== What the task requires ==
Reproduce only the top of the records, down to and including the line containing "predecessor, and the".

Stored data
□ □ □ □ □ □ □

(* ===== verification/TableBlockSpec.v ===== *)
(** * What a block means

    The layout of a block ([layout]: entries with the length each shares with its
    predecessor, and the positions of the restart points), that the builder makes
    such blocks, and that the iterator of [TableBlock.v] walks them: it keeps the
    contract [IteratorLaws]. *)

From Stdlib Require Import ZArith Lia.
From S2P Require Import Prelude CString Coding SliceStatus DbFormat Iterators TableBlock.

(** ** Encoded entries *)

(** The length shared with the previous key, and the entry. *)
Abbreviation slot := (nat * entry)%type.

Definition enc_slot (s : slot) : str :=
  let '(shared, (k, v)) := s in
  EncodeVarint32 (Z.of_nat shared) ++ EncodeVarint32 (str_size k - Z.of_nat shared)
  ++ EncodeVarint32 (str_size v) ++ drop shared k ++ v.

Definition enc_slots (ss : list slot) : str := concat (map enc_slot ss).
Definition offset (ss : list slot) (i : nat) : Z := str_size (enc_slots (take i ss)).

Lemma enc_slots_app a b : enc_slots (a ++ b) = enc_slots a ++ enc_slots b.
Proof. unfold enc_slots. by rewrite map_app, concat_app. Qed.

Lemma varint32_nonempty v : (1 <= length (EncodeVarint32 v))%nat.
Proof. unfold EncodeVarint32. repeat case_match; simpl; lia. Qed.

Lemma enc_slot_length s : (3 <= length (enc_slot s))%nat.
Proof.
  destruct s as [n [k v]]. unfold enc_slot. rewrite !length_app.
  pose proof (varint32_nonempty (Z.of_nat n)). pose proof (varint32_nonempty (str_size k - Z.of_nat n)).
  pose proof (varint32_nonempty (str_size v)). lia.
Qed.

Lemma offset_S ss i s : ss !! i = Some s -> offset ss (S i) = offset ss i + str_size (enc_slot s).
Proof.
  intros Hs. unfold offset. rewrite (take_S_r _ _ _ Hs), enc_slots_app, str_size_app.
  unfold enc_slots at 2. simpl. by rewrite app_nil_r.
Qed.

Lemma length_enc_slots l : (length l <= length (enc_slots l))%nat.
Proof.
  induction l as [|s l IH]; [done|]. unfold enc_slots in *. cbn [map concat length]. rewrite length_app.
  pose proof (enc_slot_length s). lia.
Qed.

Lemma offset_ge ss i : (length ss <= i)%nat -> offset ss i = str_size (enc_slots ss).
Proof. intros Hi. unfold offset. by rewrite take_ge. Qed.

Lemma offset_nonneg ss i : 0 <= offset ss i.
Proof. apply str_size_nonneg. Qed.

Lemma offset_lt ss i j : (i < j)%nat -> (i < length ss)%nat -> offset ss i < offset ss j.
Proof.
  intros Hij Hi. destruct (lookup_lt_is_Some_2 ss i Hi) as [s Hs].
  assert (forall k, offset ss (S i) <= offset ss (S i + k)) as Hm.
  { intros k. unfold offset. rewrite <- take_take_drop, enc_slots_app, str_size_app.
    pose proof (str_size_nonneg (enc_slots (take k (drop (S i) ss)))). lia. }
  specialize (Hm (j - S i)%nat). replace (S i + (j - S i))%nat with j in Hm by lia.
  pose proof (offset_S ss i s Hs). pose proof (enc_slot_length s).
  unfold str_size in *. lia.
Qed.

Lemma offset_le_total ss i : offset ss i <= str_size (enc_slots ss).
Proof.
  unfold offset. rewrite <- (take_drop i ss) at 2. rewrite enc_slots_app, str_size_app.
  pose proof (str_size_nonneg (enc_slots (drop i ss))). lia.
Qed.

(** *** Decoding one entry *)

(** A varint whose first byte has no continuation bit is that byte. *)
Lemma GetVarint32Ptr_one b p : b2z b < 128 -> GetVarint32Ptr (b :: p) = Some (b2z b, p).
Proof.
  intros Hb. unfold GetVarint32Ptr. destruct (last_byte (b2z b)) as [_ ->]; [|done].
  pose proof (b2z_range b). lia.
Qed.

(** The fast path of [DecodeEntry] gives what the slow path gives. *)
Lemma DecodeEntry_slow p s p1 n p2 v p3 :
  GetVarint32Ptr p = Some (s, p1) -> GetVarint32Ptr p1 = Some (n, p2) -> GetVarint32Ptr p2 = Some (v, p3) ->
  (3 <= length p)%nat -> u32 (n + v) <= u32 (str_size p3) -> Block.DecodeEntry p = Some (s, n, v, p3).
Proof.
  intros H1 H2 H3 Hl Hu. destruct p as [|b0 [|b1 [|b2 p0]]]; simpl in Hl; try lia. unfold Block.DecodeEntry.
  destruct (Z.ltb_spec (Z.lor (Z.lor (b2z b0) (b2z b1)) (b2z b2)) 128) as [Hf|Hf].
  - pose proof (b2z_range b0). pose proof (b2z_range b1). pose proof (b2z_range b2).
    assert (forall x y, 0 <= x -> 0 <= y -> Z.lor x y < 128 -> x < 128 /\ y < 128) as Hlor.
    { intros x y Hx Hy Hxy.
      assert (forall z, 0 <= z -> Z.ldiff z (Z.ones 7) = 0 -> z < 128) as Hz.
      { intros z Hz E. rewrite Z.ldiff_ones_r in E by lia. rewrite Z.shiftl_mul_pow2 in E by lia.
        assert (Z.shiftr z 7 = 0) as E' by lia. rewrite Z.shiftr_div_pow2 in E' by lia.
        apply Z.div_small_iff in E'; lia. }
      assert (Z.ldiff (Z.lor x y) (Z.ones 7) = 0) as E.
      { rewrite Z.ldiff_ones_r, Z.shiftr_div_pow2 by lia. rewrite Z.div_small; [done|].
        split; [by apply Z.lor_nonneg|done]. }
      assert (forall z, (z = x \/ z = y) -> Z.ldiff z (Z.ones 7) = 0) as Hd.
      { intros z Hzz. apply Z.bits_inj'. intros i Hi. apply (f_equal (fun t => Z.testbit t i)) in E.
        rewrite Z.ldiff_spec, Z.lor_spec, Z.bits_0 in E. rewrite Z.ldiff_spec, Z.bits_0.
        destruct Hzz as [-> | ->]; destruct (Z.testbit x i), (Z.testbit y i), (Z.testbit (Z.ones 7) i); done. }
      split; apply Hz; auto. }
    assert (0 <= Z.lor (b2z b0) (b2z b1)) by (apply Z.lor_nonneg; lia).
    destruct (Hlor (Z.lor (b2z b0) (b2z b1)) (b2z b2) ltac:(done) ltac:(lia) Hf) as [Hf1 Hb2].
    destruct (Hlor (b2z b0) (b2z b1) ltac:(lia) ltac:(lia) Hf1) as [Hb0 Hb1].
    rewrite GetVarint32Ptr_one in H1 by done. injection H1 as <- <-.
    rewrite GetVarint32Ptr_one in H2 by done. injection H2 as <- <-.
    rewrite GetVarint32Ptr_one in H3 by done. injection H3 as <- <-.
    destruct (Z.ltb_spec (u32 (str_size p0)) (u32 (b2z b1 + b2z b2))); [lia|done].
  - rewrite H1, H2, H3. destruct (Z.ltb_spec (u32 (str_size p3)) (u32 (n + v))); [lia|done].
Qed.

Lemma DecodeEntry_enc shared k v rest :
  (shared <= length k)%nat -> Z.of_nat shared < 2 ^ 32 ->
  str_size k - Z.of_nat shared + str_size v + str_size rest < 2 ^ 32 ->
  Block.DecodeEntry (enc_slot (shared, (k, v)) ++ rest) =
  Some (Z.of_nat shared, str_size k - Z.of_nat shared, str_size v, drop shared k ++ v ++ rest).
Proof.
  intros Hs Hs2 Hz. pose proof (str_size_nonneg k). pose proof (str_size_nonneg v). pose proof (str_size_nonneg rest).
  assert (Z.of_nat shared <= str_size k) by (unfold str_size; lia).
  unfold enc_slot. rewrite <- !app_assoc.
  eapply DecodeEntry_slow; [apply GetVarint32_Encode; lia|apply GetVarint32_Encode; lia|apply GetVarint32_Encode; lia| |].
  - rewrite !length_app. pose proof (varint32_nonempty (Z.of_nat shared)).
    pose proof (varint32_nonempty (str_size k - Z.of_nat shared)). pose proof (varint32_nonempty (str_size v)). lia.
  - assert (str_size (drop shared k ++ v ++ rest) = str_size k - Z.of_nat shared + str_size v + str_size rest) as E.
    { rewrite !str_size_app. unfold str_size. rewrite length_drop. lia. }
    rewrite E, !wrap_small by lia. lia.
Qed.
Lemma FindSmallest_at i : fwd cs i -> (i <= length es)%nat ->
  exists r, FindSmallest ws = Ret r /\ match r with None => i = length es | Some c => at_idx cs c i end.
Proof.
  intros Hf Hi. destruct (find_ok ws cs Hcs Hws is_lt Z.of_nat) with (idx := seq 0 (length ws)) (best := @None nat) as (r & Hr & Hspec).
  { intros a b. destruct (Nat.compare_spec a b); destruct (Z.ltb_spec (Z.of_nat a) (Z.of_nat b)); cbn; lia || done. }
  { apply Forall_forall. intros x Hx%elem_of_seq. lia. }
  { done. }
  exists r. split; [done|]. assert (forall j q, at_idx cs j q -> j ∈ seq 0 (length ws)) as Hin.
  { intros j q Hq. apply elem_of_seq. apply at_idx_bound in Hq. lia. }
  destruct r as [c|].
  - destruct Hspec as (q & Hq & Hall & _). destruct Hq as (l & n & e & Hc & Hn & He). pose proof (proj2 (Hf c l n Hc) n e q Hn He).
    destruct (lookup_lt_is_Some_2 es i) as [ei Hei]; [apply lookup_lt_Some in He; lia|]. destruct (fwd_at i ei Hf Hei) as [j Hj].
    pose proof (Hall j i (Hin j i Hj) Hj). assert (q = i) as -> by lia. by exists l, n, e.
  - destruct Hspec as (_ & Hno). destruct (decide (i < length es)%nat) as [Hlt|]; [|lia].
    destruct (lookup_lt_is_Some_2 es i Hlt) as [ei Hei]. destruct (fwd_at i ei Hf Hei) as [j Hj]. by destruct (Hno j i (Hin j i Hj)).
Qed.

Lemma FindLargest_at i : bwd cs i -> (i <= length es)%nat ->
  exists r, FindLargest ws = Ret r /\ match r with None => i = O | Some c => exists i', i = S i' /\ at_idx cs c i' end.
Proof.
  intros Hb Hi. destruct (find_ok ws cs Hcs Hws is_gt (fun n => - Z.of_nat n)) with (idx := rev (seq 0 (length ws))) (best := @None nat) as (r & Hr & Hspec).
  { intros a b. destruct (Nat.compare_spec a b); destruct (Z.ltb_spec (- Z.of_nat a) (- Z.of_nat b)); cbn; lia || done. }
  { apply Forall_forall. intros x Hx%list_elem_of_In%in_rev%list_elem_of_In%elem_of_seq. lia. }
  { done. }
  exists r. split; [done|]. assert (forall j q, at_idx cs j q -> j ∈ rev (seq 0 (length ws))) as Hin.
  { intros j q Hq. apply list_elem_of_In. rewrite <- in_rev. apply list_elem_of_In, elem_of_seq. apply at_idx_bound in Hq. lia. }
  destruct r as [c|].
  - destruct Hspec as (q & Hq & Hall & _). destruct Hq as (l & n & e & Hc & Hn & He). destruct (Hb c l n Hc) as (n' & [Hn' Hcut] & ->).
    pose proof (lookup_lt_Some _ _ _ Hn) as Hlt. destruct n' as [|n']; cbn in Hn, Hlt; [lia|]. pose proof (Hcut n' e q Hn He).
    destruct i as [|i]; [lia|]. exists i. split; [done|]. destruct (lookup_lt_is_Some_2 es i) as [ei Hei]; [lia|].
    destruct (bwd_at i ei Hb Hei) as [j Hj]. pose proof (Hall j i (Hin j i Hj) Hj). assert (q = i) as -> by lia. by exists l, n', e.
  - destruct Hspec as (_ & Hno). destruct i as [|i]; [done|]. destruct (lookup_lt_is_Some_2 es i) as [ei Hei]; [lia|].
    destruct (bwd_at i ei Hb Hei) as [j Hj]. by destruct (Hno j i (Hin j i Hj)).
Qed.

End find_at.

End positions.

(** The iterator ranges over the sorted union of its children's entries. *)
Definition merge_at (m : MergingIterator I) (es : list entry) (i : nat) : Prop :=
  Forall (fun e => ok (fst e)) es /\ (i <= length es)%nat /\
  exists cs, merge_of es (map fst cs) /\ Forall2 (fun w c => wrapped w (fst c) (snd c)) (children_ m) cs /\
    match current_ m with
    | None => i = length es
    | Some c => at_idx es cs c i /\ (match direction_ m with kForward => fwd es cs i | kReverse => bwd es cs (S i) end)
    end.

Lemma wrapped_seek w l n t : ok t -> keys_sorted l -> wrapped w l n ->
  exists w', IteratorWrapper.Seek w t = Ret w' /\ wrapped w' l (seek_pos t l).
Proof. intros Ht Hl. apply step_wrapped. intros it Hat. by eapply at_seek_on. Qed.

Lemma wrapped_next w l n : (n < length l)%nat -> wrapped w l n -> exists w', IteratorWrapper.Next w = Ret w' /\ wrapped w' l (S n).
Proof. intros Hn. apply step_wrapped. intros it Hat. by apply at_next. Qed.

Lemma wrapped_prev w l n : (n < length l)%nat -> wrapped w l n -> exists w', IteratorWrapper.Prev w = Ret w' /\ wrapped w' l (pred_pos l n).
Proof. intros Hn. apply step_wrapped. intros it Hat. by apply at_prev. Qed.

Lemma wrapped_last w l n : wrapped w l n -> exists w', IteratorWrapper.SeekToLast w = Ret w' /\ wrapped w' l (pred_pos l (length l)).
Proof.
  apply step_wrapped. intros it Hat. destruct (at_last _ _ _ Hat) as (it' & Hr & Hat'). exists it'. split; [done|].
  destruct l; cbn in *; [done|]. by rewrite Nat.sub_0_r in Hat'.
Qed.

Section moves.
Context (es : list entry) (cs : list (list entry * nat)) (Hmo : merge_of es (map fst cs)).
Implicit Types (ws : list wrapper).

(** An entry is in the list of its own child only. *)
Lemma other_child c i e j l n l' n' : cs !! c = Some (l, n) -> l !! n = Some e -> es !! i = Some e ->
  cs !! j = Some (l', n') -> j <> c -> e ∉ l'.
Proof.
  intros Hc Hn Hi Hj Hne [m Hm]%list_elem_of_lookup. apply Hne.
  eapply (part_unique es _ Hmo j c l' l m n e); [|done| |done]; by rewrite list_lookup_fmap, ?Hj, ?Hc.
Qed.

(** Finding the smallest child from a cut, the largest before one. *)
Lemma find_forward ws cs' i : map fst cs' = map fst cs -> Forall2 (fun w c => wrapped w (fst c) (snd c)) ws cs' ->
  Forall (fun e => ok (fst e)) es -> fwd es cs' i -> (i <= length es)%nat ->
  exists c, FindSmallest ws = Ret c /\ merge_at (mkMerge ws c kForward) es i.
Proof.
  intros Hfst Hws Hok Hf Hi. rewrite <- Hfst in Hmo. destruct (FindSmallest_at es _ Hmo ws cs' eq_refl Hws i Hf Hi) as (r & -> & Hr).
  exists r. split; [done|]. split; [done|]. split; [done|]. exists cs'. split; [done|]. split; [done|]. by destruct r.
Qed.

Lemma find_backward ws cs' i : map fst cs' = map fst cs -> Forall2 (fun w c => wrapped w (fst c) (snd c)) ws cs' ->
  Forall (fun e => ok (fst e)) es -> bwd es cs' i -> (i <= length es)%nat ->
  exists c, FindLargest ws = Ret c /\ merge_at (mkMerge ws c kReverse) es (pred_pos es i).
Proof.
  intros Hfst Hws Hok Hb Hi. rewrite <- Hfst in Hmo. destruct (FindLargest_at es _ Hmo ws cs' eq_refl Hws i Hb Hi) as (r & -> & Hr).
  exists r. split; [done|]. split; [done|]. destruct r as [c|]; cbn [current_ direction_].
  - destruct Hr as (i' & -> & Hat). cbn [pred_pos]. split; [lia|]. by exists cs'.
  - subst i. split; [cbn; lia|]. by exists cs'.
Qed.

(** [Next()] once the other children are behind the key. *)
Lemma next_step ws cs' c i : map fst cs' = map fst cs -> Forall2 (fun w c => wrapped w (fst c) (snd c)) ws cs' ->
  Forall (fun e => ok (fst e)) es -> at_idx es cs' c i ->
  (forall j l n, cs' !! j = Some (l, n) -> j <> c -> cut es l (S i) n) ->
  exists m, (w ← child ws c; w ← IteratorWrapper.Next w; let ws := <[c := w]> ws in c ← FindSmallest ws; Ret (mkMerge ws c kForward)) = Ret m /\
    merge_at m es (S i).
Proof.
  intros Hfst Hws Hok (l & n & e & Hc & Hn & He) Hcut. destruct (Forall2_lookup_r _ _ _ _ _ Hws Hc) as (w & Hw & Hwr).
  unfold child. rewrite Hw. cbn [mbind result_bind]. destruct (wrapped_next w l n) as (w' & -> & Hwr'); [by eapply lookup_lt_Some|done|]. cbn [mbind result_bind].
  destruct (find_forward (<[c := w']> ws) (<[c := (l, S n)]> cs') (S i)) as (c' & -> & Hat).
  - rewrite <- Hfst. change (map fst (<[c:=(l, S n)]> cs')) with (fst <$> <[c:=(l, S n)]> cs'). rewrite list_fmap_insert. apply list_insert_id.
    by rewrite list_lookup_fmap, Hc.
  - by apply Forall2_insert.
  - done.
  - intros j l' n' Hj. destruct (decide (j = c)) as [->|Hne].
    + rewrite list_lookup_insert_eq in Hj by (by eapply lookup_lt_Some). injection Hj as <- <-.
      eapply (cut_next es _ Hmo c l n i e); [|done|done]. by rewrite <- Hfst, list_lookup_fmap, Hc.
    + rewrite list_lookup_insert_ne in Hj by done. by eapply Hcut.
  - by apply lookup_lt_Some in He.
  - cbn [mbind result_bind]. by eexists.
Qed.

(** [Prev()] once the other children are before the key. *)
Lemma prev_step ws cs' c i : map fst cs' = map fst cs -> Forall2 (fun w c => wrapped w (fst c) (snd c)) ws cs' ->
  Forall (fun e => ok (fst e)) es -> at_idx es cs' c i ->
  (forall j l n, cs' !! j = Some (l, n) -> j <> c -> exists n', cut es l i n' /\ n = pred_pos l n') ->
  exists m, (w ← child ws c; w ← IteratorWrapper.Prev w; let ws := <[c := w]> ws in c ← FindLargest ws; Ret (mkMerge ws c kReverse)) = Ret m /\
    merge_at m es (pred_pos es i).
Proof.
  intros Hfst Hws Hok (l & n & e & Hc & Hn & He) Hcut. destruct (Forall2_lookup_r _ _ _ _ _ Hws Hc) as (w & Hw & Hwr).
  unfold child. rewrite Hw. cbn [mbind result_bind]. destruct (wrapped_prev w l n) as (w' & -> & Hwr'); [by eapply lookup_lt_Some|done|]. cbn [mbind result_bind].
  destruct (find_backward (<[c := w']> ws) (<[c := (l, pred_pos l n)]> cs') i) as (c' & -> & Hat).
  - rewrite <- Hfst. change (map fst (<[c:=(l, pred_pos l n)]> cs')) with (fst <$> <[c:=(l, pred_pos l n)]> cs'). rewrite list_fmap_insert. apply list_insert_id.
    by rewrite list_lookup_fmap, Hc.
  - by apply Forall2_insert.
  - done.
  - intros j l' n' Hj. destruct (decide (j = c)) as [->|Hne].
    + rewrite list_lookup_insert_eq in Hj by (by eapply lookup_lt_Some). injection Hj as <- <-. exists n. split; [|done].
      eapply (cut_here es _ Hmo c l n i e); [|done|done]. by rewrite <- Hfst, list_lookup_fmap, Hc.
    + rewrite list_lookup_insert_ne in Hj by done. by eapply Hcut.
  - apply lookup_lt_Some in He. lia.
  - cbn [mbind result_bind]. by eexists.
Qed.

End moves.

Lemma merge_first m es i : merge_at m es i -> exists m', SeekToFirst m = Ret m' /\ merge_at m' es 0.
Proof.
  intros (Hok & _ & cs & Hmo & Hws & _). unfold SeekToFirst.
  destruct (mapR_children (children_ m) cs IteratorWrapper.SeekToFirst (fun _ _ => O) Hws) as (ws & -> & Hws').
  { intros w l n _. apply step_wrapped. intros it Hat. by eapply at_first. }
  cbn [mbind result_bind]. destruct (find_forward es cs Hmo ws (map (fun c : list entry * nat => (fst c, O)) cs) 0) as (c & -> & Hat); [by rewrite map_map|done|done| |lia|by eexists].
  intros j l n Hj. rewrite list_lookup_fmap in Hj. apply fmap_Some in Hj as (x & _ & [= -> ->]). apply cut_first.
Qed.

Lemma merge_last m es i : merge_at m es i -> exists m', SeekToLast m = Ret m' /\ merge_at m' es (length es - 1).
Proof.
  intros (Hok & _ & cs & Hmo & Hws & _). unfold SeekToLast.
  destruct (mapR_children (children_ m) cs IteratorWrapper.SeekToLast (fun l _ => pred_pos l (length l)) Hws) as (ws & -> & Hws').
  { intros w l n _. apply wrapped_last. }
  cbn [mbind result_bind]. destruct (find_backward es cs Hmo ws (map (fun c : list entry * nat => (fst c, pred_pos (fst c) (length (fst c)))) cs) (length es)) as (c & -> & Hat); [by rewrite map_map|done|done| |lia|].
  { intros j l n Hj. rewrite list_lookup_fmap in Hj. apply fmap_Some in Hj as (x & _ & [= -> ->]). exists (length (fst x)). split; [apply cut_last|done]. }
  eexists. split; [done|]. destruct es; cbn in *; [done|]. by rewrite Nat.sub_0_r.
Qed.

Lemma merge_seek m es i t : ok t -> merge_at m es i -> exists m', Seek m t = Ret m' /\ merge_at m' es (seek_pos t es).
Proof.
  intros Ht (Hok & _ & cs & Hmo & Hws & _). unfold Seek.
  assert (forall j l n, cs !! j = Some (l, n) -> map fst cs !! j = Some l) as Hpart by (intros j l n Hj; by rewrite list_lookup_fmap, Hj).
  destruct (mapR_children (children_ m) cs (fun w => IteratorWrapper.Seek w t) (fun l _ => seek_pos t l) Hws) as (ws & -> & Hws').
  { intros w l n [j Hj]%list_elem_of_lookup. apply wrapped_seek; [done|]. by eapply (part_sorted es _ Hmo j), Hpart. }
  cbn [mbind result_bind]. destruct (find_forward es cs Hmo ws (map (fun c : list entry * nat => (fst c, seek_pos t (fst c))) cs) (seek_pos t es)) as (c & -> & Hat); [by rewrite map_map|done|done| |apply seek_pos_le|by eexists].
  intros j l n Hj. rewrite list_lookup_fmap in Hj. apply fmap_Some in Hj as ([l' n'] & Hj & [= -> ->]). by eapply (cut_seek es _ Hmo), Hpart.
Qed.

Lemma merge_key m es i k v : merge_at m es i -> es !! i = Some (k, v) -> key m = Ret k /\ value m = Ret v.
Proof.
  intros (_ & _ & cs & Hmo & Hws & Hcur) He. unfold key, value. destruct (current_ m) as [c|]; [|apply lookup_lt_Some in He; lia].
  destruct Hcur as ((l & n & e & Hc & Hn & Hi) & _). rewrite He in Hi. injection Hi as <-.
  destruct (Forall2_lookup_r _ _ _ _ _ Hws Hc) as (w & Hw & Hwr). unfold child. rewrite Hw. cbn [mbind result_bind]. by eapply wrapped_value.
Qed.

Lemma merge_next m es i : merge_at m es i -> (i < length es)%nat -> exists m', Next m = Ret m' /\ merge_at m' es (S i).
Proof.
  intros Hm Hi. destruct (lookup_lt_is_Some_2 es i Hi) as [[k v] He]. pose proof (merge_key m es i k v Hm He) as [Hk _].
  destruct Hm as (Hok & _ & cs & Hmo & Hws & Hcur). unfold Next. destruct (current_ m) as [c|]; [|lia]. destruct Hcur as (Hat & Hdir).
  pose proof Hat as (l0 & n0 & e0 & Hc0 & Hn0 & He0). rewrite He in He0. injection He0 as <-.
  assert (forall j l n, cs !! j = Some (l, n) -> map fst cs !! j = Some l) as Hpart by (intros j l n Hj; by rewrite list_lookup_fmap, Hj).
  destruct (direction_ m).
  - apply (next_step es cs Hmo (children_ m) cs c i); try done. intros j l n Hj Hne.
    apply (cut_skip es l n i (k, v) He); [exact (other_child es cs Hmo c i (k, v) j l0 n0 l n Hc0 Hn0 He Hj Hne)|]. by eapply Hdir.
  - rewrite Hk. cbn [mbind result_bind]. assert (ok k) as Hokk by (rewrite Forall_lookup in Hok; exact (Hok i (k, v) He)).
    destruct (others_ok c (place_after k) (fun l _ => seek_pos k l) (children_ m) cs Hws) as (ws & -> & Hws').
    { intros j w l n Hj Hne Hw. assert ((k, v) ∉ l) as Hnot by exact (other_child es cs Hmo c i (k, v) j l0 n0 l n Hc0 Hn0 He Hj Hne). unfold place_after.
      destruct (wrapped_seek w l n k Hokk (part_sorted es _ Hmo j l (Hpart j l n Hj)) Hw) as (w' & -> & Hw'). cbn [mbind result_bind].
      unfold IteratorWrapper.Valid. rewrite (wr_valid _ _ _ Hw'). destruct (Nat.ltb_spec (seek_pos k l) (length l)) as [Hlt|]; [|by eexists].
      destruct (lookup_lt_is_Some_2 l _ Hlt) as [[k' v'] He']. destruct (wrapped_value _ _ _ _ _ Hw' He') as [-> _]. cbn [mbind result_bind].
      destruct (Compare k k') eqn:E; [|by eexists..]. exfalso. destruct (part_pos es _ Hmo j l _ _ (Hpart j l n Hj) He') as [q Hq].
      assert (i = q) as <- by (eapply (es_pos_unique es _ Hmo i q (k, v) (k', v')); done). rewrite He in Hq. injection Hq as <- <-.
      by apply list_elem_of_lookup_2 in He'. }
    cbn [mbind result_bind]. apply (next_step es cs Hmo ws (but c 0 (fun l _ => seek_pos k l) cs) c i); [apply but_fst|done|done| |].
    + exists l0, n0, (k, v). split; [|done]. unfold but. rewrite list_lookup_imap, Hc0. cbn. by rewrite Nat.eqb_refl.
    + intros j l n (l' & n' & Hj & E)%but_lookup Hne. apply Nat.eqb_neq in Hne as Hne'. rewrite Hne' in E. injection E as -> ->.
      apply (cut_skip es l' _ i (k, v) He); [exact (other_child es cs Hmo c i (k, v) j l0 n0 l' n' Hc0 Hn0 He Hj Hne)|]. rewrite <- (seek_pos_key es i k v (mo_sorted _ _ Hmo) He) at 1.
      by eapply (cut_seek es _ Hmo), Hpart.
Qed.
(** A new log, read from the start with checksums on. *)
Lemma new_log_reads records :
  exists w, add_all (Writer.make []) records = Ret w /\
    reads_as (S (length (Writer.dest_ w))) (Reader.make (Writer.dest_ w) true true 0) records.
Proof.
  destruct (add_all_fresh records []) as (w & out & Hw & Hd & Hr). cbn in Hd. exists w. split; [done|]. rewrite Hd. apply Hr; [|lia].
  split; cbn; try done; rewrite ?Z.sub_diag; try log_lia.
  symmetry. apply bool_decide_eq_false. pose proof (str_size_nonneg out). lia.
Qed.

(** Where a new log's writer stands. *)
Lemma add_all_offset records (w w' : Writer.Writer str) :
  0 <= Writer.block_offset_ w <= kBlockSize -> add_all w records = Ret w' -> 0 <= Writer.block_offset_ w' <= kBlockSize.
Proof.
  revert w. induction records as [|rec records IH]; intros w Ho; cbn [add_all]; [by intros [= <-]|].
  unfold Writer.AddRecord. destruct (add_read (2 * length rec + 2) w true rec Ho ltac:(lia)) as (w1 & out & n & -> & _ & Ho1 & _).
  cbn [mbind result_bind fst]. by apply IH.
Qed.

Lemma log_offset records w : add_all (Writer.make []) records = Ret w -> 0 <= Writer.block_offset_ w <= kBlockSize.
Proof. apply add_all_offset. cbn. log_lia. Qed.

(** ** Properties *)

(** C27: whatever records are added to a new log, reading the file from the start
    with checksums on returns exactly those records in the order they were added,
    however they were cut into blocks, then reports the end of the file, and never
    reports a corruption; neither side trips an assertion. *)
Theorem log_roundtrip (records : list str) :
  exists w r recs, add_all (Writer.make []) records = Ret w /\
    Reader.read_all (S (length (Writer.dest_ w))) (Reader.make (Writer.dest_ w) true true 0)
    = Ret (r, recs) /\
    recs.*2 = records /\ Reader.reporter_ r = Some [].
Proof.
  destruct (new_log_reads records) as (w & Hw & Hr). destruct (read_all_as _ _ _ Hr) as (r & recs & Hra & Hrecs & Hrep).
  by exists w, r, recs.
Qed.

□ □ □ □ □ □ □

== Exercise result ==
(* ===== verification/TableBlockSpec.v ===== *)
(** * What a block means

    The layout of a block ([layout]: entries with the length each shares with its
    predecessor, and the positions of the restart points), that the builder makes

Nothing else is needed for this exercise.